Information supplied →
(** * kivy.uix.gridlayout: GridLayout and RecycleGridLayout

    A shallow embedding of [kivy/uix/gridlayout.py] and the properties of
    its layout pass.

    Numbers.  Kivy's numeric properties hold Python numbers; they are
    modelled by the canonical rationals [Qc], on which [=] is Leibniz
    equality, with [/] the true division of Python 3 (exact: the rounding of
    floats is not part of the model).

    Effects.  Every method runs in a state-and-exception monad over the
    object's attributes.  An exception keeps the attribute values written
    before it was raised, as in Python.  A local variable that aliases a
    list attribute ([cols = self._cols]) is modelled by running the loop on
    the attribute itself ([zoom]). *)

From Stdlib Require Import QArith Qcanon Qround ZArith Lia Lqa.
From stdpp Require Import base gmap list numbers sorting.

Open Scope Qc_scope.

(** ** Python values and exceptions *)

Inductive exn :=
| GridLayoutException
| TypeError
| AttributeError
| IndexError
| ZeroDivisionError
| ValueError.

Inductive Res (A : Type) :=
| Val (a : A)
| Exc (e : exn).
Arguments Val {A} a.
Arguments Exc {A} e.

(** [M S A]: a computation over a state [S] that returns an [A] or raises. *)
Definition M (S A : Type) : Type := S -> Res A * S.

Definition ret {S A} (a : A) : M S A := fun s => (Val a, s).
Definition raise {S A} (e : exn) : M S A := fun s => (Exc e, s).
Definition bind {S A B} (m : M S A) (k : A -> M S B) : M S B :=
  fun s => match m s with
           | (Val a, s') => k a s'
           | (Exc e, s') => (Exc e, s')
           end.
Definition get {S} : M S S := fun s => (Val s, s).
Definition modify {S} (f : S -> S) : M S unit := fun s => (Val tt, f s).

Notation "x <- m ;; k" := (bind m (fun x => k))
  (at level 20, m at level 99, k at level 200, only parsing).
Notation "' pat <- m ;; k" :=
  (bind m (fun x => match x with pat => k end))
  (at level 20, pat pattern, m at level 99, k at level 200, only parsing).

(** Run [m] on the part of the state selected by [getf]/[setf]. *)
Definition zoom {S L A} (getf : S -> L) (setf : L -> S -> S) (m : M L A)
  : M S A :=
  fun s => let '(r, l) := m (getf s) in (r, setf l s).

Definition lift_res {S A} (r : Res A) : M S A :=
  match r with Val a => ret a | Exc e => raise e end.

Fixpoint for_each {S A} (l : list A) (body : A -> M S unit) : M S unit :=
  match l with
  | [] => ret tt
  | a :: l' => _ <- body a ;; for_each l' body
  end.

(** A number from an integer literal. *)
Definition num (z : Z) : Qc := Q2Qc (inject_Z z).

(** [max(a, b)]: the first argument wins a tie. *)
Definition py_max (a b : Qc) : Qc := if bool_decide (a < b) then b else a.

(** [sum(l)]. *)
Definition py_sum (l : list Qc) : Qc := foldl Qcplus 0 l.

(** [a / b]. *)
Definition py_div (a b : Qc) : Res Qc :=
  if bool_decide (b = 0) then Exc ZeroDivisionError else Val (a / b).

(** Truth value of an optional number: [None] and [0] are false. *)
Definition truthy (o : option Qc) : bool :=
  match o with
  | Some v => negb (bool_decide (v = 0))
  | None => false
  end.

(** Truth value of an optional count ([cols], [rows], [smax]). *)
Definition truthy_count (o : option nat) : bool :=
  match o with
  | Some (S _) => true
  | _ => false
  end.

(** [nmax]: [max] over the arguments that are not [None]. *)
Definition nmax (args : list (option Qc)) : Res Qc :=
  match omap id args with
  | [] => Exc ValueError
  | v :: vs => Val (foldl py_max v vs)
  end.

Task to carry out → Calculate the number of lines above that include the word "then", giving that number by itself.

Completed task → 2